Spreadsheet before getting coordinates for countries

Spreadsheet before getting coordinates for countries

But, although we have the name of the countries, we need the geographical coordinates for them. There are several services that provide the latitude and longitude for a given address. In the case of having just the name of a country, the main coordinates for the capital is provided. We will use geopy, which is a Python library able to connect to different providers and get several kinds of information.
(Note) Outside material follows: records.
(* ===== verification/StorageThms.v ===== *)
(** The guarantees of the store, for the components that use it. *)

From S2P Require Import Prelude Lru Storage StorageInv StorageSpec.

Module StoreThms.
Import Store StoreInv StoreSpec.

(** ** Every public operation of Store.hpp that changes or reads an entry *)

Inductive Op :=
  | OSet (key val : bytes) (ttl_ms : Z)
  | OGet (key : bytes)
  | ODel (key : bytes)
  | OExists (key : bytes)
  | OTtl (key : bytes)
  | OExpire (key : bytes) (ttl_ms : Z)
  | OIncr (key : bytes)
  | OKeys (pattern : bytes)
  | OFlush
  | OSweep
  | OSize.

Inductive Res :=
  | RUnit
  | RBytes (r : option bytes)
  | RBool (b : bool)
  | RInt (z : Z)
  | ROptInt (r : option Z)
  | RKeys (ks : list bytes).

(** Results are compared as they are, lists of keys up to their order. *)
Definition res_equiv (r1 r2 : Res) : Prop :=
  match r1, r2 with
  | RKeys a, RKeys b => a ≡ₚ b
  | _, _ => r1 = r2
  end.

Definition mapM {S A B} (f : A → B) (m : M S A) : M S B := let! a := m in ret (f a).

Section Thms.
Context {plat : Platform}.

Definition run_op (op : Op) : M World Res :=
  match op with
  | OSet k v t => mapM (λ _, RUnit) (set k v t)
  | OGet k => mapM RBytes (get k)
  | ODel k => mapM RBool (del k)
  | OExists k => mapM RBool (exists_ k)
  | OTtl k => mapM RInt (ttl k)
  | OExpire k t => mapM RBool (expire k t)
  | OIncr k => mapM ROptInt (incr k)
  | OKeys p => mapM RKeys (keys p)
  | OFlush => mapM (λ _, RUnit) flush
  | OSweep => mapM (λ _, RUnit) sweep_expired
  | OSize => mapM RInt size
  end.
To use geopy, a terminal or console is needed in order to get installed, that is very easy with just a command.

$ easy_install geopy

After that, we can open a terminal or interfactive console like iPython and just get the latitude and longitude of, for instance, “Spain”, with next commands:

>>> from geopy import geocoders

>>> g = geocoders.Google()

>>> g.geocode("Spain")
(u'Spain', (40.463667000000001, -3.7492200000000002))
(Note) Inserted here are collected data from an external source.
(* ===== verification/StoreConc.v ===== *)
(** The store under several threads: the operations of src/storage/Store.cpp
    as programs of locked sections.

    A section is what runs under one lock of a shard (or one reading of the
    clock); sections of different threads alternate in any order.  The sections
    are those of Storage.v; a shared and an exclusive lock exclude each other,
    and sections under shared locks do not write, so each section is one step. *)

From S2P Require Import Prelude Lru Storage StorageThms Conc.

Module StoreConc.
Import Store StoreThms Conc.

Section Ops.
Context {plat : Platform}.

(** [shards_[i]] under its exclusive lock *)
Definition on_shard (i : nat) (f : Shard → outcome Shard) : M World unit :=
  let! sh := read_shard i in
  let! sh' := lift (f sh) in
  write_shard i sh'.

(** [Store::size]: one shared lock after the other *)
Definition size_prog : Prog World Z :=
  pfold (λ total i, PSec (read_shard i) (λ sh, PRet (total + Z.of_nat (base.size (map sh)))))
    (seq 0 SHARD_COUNT) 0.

(** The scan of [Store::maybe_evict]: [max_sz] and [max_idx] *)
Definition scan_prog : Prog World (nat * nat) :=
  pfold (λ r i, PSec (read_shard i) (λ sh,
      PRet (if Nat.ltb r.1 (base.size (map sh)) then (base.size (map sh), i) else r)))
    (seq 0 SHARD_COUNT) (0, 0)%nat.

(** [Store::maybe_evict]; [max_keys_] never changes. *)
Definition maybe_evict_prog : Prog World unit :=
  pbind size_prog (λ approx,
  PSec (gets (λ w, max_keys_ (store w))) (λ max_keys,
  if approx <? max_keys then PRet tt else
  pbind scan_prog (λ r, section (on_shard r.2 evict_locked)))).

(** [Store::set]: the clock is read before the lock is taken. *)
Definition set_prog (key val : bytes) (ttl_ms : Z) : Prog World unit :=
  pbind maybe_evict_prog (λ _,
  pbind (if 0 <? ttl_ms
         then section (let! now := now_ms in lift (checked (now + ttl_ms)))
         else PRet (-1)) (λ expires_at,
  section (on_shard (shard_for key) (λ sh, set_locked sh key val expires_at)))).

(** [Store::get]: between the two locks anything can happen. *)
Definition get_prog (key : bytes) : Prog World (option bytes) :=
  PSec (get_shared key) (λ r,
    match r with
    | Some res => PRet res
    | None => section (get_exclusive key)
    end).

(** [Store::keys] *)
Definition keys_prog (pattern : bytes) : Prog World (list bytes) :=
  PSec now_ms (λ now,
  pfold (λ result i, PSec (read_shard i) (λ sh,
      PRet (foldl (λ result kv, if key_selected pattern now kv then result ++ [kv.1] else result)
                  result (bucket_order (map sh)))))
    (seq 0 SHARD_COUNT) []).

(** [Store::flush], [Store::sweep_expired] *)
Definition shards_prog (f : Shard → outcome Shard) : Prog World unit :=
  pfold (λ _ i, section (on_shard i f)) (seq 0 SHARD_COUNT) tt.
Definition flush_prog : Prog World unit := shards_prog flush_locked.
Definition sweep_prog : Prog World unit := PSec now_ms (λ now, shards_prog (sweep_locked now)).

(** [Store::for_each]: the callback runs under the lock of its shard. *)
Definition for_each_prog {B} (cb : B → bytes → bytes → Z → B) (acc : B) : Prog World B :=
  PSec now_ms (λ now,
  pfold (λ acc i, PSec (read_shard i) (λ sh,
      PRet (foldl (λ acc kv, if is_expired kv.2 now then acc
                             else cb acc kv.1 (value kv.2) (expires_at_ms kv.2))
                  acc (bucket_order (map sh)))))
    (seq 0 SHARD_COUNT) acc).

(** A public operation as a program. *)
Definition prog_of (op : Op) : Prog World Res :=
  match op with
  | OSet k v t => pmap (λ _, RUnit) (set_prog k v t)
  | OGet k => pmap RBytes (get_prog k)
  | ODel k => pmap RBool (section (del k))
  | OExists k => pmap RBool (section (exists_ k))
  | OTtl k => pmap RInt (section (ttl k))
  | OExpire k t => pmap RBool (section (expire k t))
  | OIncr k => pmap ROptInt (section (incr k))
  | OKeys p => pmap RKeys (keys_prog p)
  | OFlush => pmap (λ _, RUnit) flush_prog
  | OSweep => pmap (λ _, RUnit) sweep_prog
  | OSize => pmap RInt size_prog
  end.

End Ops.
End StoreConc.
In this way, we can build a list of our countries and pass it to the next script:

>>> from geopy import geocoders

>>> g = geocoders.Google()

>>> countries = ["Slovenia", "Czech Republic", ...]
>>> for country in countries:
try:
    placemark = g.geocode(country)
    print placemark[0] +","+ placemark[1][0] +","+ placemark[1][1]
except:
    print country
....:
....:
Slovenia,46.151241,14.995463
Czech Republic,49.817492,15.472962
United Arab Emirates,23.424076,53.847818
...

Now, we can select all the results corresponding to the latitudes and longitudes of every country and copy them with Ctrl-C or mouse right-click and copy. Go to our spreadsheet, in the first row of a new column, and then paste all. We should see a dialogue for paste the data, and on it, check the right option in order to get the values separated by commas.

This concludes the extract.